* _What you are asked to do_: From the entries, return every line where the string "then" shows up.

**** Dataset ****

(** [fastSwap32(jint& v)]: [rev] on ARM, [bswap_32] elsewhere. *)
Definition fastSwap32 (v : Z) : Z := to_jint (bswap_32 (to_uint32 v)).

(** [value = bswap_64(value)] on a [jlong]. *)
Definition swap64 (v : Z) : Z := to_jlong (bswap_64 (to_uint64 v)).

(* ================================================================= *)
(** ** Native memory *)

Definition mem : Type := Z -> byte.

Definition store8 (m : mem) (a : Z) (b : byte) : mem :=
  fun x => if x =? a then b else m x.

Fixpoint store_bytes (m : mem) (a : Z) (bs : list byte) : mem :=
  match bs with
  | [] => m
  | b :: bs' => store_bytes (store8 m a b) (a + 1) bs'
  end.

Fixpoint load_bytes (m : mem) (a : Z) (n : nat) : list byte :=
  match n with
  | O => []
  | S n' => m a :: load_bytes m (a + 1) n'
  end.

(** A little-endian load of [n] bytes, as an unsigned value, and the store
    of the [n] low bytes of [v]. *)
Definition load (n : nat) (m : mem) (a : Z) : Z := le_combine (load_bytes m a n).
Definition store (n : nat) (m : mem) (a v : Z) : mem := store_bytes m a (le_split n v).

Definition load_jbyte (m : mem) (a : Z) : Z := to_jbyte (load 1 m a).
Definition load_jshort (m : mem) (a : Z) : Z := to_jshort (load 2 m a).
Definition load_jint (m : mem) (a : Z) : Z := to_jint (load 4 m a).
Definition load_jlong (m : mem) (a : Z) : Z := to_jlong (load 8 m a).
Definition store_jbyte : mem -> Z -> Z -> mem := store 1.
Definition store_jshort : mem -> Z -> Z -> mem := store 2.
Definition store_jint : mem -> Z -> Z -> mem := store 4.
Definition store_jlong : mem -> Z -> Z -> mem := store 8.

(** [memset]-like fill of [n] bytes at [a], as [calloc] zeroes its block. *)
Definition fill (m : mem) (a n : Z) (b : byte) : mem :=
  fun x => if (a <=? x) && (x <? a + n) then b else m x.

****

* _Task output_:
  fun x => if x =? a then b else m x.
  fun x => if (a <=? x) && (x <? a + n) then b else m x.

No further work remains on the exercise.